▸ **WHAT IS BEING ASKED**: All lines of the listing that contain "Hlrun" should be shown in full.

:::::

(** One round: it ends, or goes on with less to use up. *)
Lemma loop_round s0 s dispatched :
  along s0 s dispatched →
  (∃ s', (∀ fuel, tick_loop fuel now s dispatched = Some (s', dispatched)) ∧ along s0 s' dispatched ∧ settled s' dispatched) ∨
  (∃ s' dispatched', (∀ fuel, tick_loop (S fuel) now s dispatched = tick_loop fuel now s' dispatched') ∧
     along s0 s' dispatched' ∧ (spare s' dispatched' < spare s dispatched)%nat).
Proof.
  intros Ha. pose proof (along_limits _ _ _ Ha) as [_ Hth]. pose proof (along_distinct _ _ _ Ha) as Hd.
  destruct (sort_by (goes_first threshold now) (ready_queue s)) as [|highest rest] eqn:E.
  { left. exists s. split_and!; [intros [|fuel]; cbn [tick_loop]; by rewrite Hth, E|done|left].
    apply Permutation_nil. by rewrite <- E, sort_by_perm. }
  pose proof (sorted_ready _ _ _ E) as Hp. assert (highest ∈ ready_queue s) as Hin by (rewrite <- Hp; by left).
  destruct (Z.ltb_spec (active_slots_count s) (max_slots s)) as [Hlt|Hfull].
  { right. eexists _, _. split; [intros fuel; cbn [tick_loop]; rewrite Hth, E, (proj2 (Z.ltb_lt _ _)) by done; reflexivity|].
    split; [by apply along_alloc|]. destruct (start_fresh s (running_tasks s) highest Hd Hin ltac:(done)) as [Hset Hn].
    unfold spare, active_slots_count in *. cbn [running_tasks with_queues max_slots]. rewrite Hset, others_spare, length_app by done. cbn [length]. lia. }
  destruct (sort_by (λ a b, Qle_bool (eff a) (eff b)) (candidates s dispatched)) as [|lowest more] eqn:El.
  { left. eexists. split; [intros [|fuel]; cbn [tick_loop]; rewrite Hth, E, (proj2 (Z.ltb_ge _ _)), El by done; reflexivity|].
    split; [by apply along_perm|]. right. split; [done|]. intros r c _ Hc. exfalso.
    change (c ∈ candidates s dispatched) in Hc. pose proof (sort_by_perm (λ a b, Qle_bool (eff a) (eff b)) (candidates s dispatched)) as Hpc.
    rewrite El in Hpc. rewrite <- Hpc in Hc. by apply elem_of_nil in Hc. }
  destruct (Qle_bool (eff highest) (eff lowest)) eqn:Eq.
  { left. eexists. split; [intros [|fuel]; cbn [tick_loop]; rewrite Hth, E, (proj2 (Z.ltb_ge _ _)), El, Eq by done; reflexivity|].
    split; [by apply along_perm|]. right. split; [done|]. intros r c Hr Hc. cbn [ready_queue with_queues] in Hr. rewrite Hp in Hr.
    apply Qle_bool_iff in Eq. pose proof (highest_above _ _ _ E r Hr) as H1. pose proof (proj2 (lowest_below _ _ _ El) c Hc) as H2.
    unfold above, below in *. lra. }
  right. eexists _, _. split; [intros fuel; cbn [tick_loop]; rewrite Hth, E, (proj2 (Z.ltb_ge _ _)), El, Eq by done; reflexivity|].
  assert (eff lowest < eff highest)%Q as Hlt by (apply Qnot_le_lt; rewrite <- Qle_bool_iff; congruence).
  split; [by eapply along_preempt|]. destruct (lowest_below _ _ _ El) as [(Hlrun & _ & Hnd)%candidate_spec _].
  destruct (start_fresh s (remove_id (task_id lowest) (running_tasks s)) highest Hd Hin) as [Hset Hn].
  { intros u [? _]%remove_id_elem. done. }
  pose proof Hd as Hndr. unfold distinct in Hndr. rewrite map_app in Hndr. apply NoDup_app in Hndr as (Hndr & _).
  pose proof (remove_id_perm lowest (running_tasks s) Hndr Hlrun) as Hrem.
  unfold spare, active_slots_count. cbn [running_tasks with_queues max_slots]. rewrite Hset, others_spare, length_app by done.
  pose proof (Permutation_length (filter_Permutation (λ t, t ∉ dispatched) _ _ Hrem)) as Hlen. rewrite filter_cons, decide_True in Hlen by done.
  rewrite (Permutation_length Hrem). cbn [length] in *. lia.
Qed.

Lemma loop_settles s0 fuel s dispatched :
  along s0 s dispatched → (spare s dispatched <= fuel)%nat →
  ∃ s' dispatched', tick_loop fuel now s dispatched = Some (s', dispatched') ∧ along s0 s' dispatched' ∧ settled s' dispatched'.
Proof.
  revert s dispatched. induction fuel as [|fuel IH]; intros s dispatched Ha Hf;
    (destruct (loop_round s0 s dispatched Ha) as [(s' & Hr & Ha' & Hs)|(s' & d' & Hr & Ha' & Hlt)]; [by exists s', dispatched|]).
  - lia.
  - rewrite Hr. apply IH; [done|lia].
Qed.

End tick.

Lemma tick_along now s :
  distinct s → active_slots_count s ≤ max_slots s →
  ∃ s' dispatched, tick (Z.to_nat (max_slots s) + length (running_tasks s)) now s = Some (s', dispatched) ∧
    along (starvation_threshold_seconds s) now s s' dispatched ∧ settled (starvation_threshold_seconds s) now s' dispatched.
Proof.
  intros Hd Hm. apply loop_settles.
  - split; [exact Hd|done|by split|by split; [lia|left]|by intros d Hin%elem_of_nil|by intros d r Hin%elem_of_nil|by intros; left..].
  - unfold spare, active_slots_count. pose proof (length_filter (λ t, t ∉ @nil ScheduledTask) (running_tasks s)). lia.
Qed.

(** C18: What a tick does.  On a scheduler that holds no task twice, the loop of
    [tick] ends, within as many rounds as it has slots and running tasks.  No
    task is lost or doubled, and no slot beyond the bound is taken.  What is
    dispatched was ready, runs since now, and nothing that still waits comes
    before it.  A running task stops only if it can be preempted, and for one
    that comes before it.  And then either no task waits, or the slots are full
    and no waiting task comes before one that could be preempted. *)
Theorem ticks_dispatch_the_first now s :
  distinct s → active_slots_count s ≤ max_slots s →
  let eff := effective_priority (starvation_threshold_seconds s) now in
  ∃ s' dispatched, tick (Z.to_nat (max_slots s) + length (running_tasks s)) now s = Some (s', dispatched) ∧
    map task_id (running_tasks s' ++ ready_queue s') ≡ₚ map task_id (running_tasks s ++ ready_queue s) ∧
    active_slots_count s ≤ active_slots_count s' ≤ max_slots s ∧
    (∀ d, d ∈ dispatched → d ∈ running_tasks s' ∧ ∃ t, t ∈ ready_queue s ∧ d = start now t) ∧
    (∀ d r, d ∈ dispatched → r ∈ ready_queue s' → (eff r <= eff d)%Q) ∧
    (∀ t, t ∈ running_tasks s → t ∈ running_tasks s' ∨
       preempt t ∈ ready_queue s' ∧ preemptible t = true ∧ ∃ d, d ∈ dispatched ∧ (eff t < eff d)%Q) ∧
    (ready_queue s' = [] ∨ active_slots_count s' = max_slots s ∧
       ∀ r c, r ∈ ready_queue s' → c ∈ running_tasks s' → preemptible c = true → c ∉ dispatched → (eff r <= eff c)%Q).
Proof.
  intros Hd Hm eff. destruct (tick_along now s Hd Hm) as (s' & dispatched & Ht & Ha' & Hs).
  destruct Ha' as [_ Hsame [Hms _] Hsl Hdis Hord Hrdy Hsrc Hrun]. exists s', dispatched. split; [exact Ht|]. split; [done|]. split; [lia|].
  split; [done|]. split; [done|]. split.
  - intros t Hin. destruct (Hrun t Hin) as [?|[_ Hr]]; [by left|right]. split; [done|]. destruct (Hrdy _ Hr) as [Hr0|(_ & _ & t0 & d & H1 & H2 & H3 & H4 & H5)].
    + exfalso. unfold distinct in Hd. rewrite map_app in Hd. apply NoDup_app in Hd as (_ & Hd & _).
      apply (Hd (task_id t)); [by apply (list_elem_of_fmap_2 task_id)|]. change (task_id t) with (task_id (preempt t)).
      by apply (list_elem_of_fmap_2 task_id).
    + destruct t, t0. injection H3 as -> -> -> -> -> -> -> ?. split; [done|]. exists d. split; [done|exact H5].
  - destruct Hs as [?|[Hfull Hle]]; [by left|right]. split; [lia|]. intros r c Hr Hc Hp Hn. apply Hle; [done|]. by apply candidate_spec.
Qed.


(** ** Runs *)

Inductive op :=
  | Enqueue (now : Q) (t : ScheduledTask)
  | Tick (now : Q)
  | Complete (id : string)
  | Cancel (id : string)
  | Reload (slots : Z) (threshold : Q).

(** One operation; a new process loads what the last one saved. *)
Definition perform (o : op) (s : Scheduler) : option Scheduler :=
  match o with
  | Enqueue now t => Some (enqueue now t s)
  | Tick now => fst <$> tick (Z.to_nat (max_slots s) + length (running_tasks s)) now s
  | Complete id => Some (complete_task id s).2
  | Cancel id => Some (cancel_task id s).2
  | Reload slots threshold => Some (make_scheduler slots threshold (Some (saved s)))
  end.

Definition run (ops : list op) (s : Scheduler) : option Scheduler := foldl (λ s o, s ≫= perform o) (Some s) ops.

Lemma distinct_queues s ready running :
  distinct s → NoDup (map task_id (running ++ ready)) → distinct (with_queues s ready running).
Proof. done. Qed.

Lemma raise_ids id p l : map task_id (raise_priority id p l) = map task_id l.
Proof.
  induction l as [|t l IH]; simpl; [done|]. destruct (decide (task_id t = id)); simpl; [|by rewrite IH].
  by destruct (_ <? _).
Qed.

Lemma remove_id_sublist id l : sublist (remove_id id l) l.
Proof. apply sublist_filter. Qed.

Lemma remove_first_sublist id l l' : remove_first id l = Some l' → sublist l' l.
Proof.
  revert l'. induction l as [|t l IH]; simpl; intros l'; [done|]. destruct (decide (task_id t = id)).
  - intros [= <-]. by apply sublist_cons.
  - destruct (remove_first id l); simpl; [|done]. intros [= <-]. by apply sublist_skip, IH.
Qed.

Lemma sublist_ids l k : sublist l k → sublist (map task_id l) (map task_id k).
Proof. by induction 1; simpl; constructor. Qed.

Lemma distinct_sublist s ready running :
  distinct s → sublist ready (ready_queue s) → sublist running (running_tasks s) → distinct (with_queues s ready running).
Proof.
  unfold distinct. intros Hd Hr Hu. eapply sublist_NoDup; [exact Hd|]. apply sublist_ids. by apply sublist_app.
Qed.

Lemma has_id_false id l : has_id id l = false → id ∉ map task_id l.
Proof. intros Hf Hin. apply has_id_spec in Hin. congruence. Qed.

Lemma enqueue_distinct now t s : distinct s → distinct (enqueue now t s).
Proof.
  intros Hd. unfold enqueue. destruct (has_id _ (running_tasks s)) eqn:E1; [done|]. destruct (has_id _ (ready_queue s)) eqn:E2.
  - unfold distinct in *. cbn [running_tasks ready_queue with_queues]. rewrite map_app in *. by rewrite raise_ids.
  - apply has_id_false in E1, E2. unfold distinct in *. cbn [running_tasks ready_queue with_queues].
    rewrite app_assoc, map_app. apply NoDup_app. split; [done|]. split; [|apply NoDup_singleton].
    intros x Hx Hin. rewrite map_app in Hx. cbn [map] in Hin. apply list_elem_of_singleton in Hin.
    assert (x = task_id t) as -> by (rewrite Hin; by destruct (enqueued_at t); case_decide).
    apply elem_of_app in Hx. tauto.
Qed.

Lemma dedupe_all seen l : NoDup (map task_id l) → (∀ t, t ∈ l → task_id t ∉ seen) → dedupe seen l = l.
Proof.
  revert seen. induction l as [|t l IH]; intros seen Hn Hs; simpl; [done|]. apply NoDup_cons in Hn as [Ht Hn].
  rewrite bool_decide_eq_false_2 by (apply Hs; by left). f_equal. apply IH; [done|]. intros u Hu [E|Hin]%elem_of_cons.
  - apply Ht. rewrite <- E. by apply (list_elem_of_fmap_2 task_id).
  - eapply (Hs u); [by right|done].
Qed.

Lemma fold_set acc l : NoDup (map task_id (acc ++ l)) → foldl (λ l t, set_task t l) acc l = acc ++ l.
Proof.
  revert acc. induction l as [|t l IH]; intros acc Hn; simpl; [by rewrite app_nil_r|].
  rewrite set_task_new, IH, <- app_assoc; [done|by rewrite <- app_assoc|]. rewrite map_app in Hn. apply NoDup_app in Hn as (_ & Hn & _).
  intros Hin. apply (Hn _ Hin). by left.
Qed.

(** A new process finds the scheduler that was saved. *)
Lemma reload_restores slots threshold s : distinct s → make_scheduler slots threshold (Some (saved s)) = s.
Proof.
  intros Hd. unfold distinct in Hd. pose proof Hd as Hd'. rewrite map_app in Hd'. apply NoDup_app in Hd' as (H1 & H2 & H3).
  unfold make_scheduler, saved. cbn. rewrite fold_set by done. rewrite dedupe_all; [by destruct s|done|].
  intros t Ht Hin. apply (H2 _ Hin). by apply (list_elem_of_fmap_2 task_id).
Qed.

(** Schedulers stay sound.  Through any enqueues, ticks, completions,
    cancellations and restarts of a scheduler that began without a state file,
    every tick comes to its end, no task is held twice, and no more tasks run
    than there are slots. *)
Theorem schedulers_stay_sound slots threshold ops :
  ∃ s, run ops (make_scheduler slots threshold None) = Some s ∧ distinct s ∧ active_slots_count s ≤ max_slots s.
Proof.
  unfold run. induction ops as [|o ops (s & E & Hd & Hm)] using rev_ind.
  { eexists. split; [done|]. split; [constructor|]. unfold active_slots_count. cbn. lia. }
  rewrite foldl_app, E. cbn [foldl mbind option_bind].
  assert (∀ id, active_slots_count (with_queues s (ready_queue s) (remove_id id (running_tasks s))) ≤ max_slots s) as Hrem.
  { intros id. unfold active_slots_count in *. cbn [running_tasks with_queues].
    pose proof (sublist_length _ _ (remove_id_sublist id (running_tasks s))). lia. }
  destruct o as [now t|now|id|id|slots' threshold']; cbn [perform].
  - exists (enqueue now t s). split; [done|]. split; [by apply enqueue_distinct|]. unfold enqueue. by repeat case_match.
  - destruct (tick_along now s Hd Hm) as (s' & d & Ht & [Hd' _ [Hms _] Hsl] & _). rewrite Ht. exists s'. split; [done|]. split; [done|lia].
  - unfold complete_task. destruct (has_id id (running_tasks s)); cbn; [|by exists s]. eexists. split; [done|].
    split; [apply distinct_sublist; [done..|apply remove_id_sublist]|apply Hrem].
  - unfold cancel_task. destruct (has_id id (running_tasks s)); cbn.
    { eexists. split; [done|]. split; [apply distinct_sublist; [done..|apply remove_id_sublist]|apply Hrem]. }
    destruct (remove_first id (ready_queue s)) as [ready|] eqn:Er; cbn; [|by exists s]. eexists. split; [done|].
    split; [apply distinct_sublist; [done|by eapply remove_first_sublist|done]|done].
  - eexists. split; [done|]. by rewrite reload_restores.
Qed.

:::::

▸ **OUTPUT OF THE TASK**:
  split; [by eapply along_preempt|]. destruct (lowest_below _ _ _ El) as [(Hlrun & _ & Hnd)%candidate_spec _].
  pose proof (remove_id_perm lowest (running_tasks s) Hndr Hlrun) as Hrem.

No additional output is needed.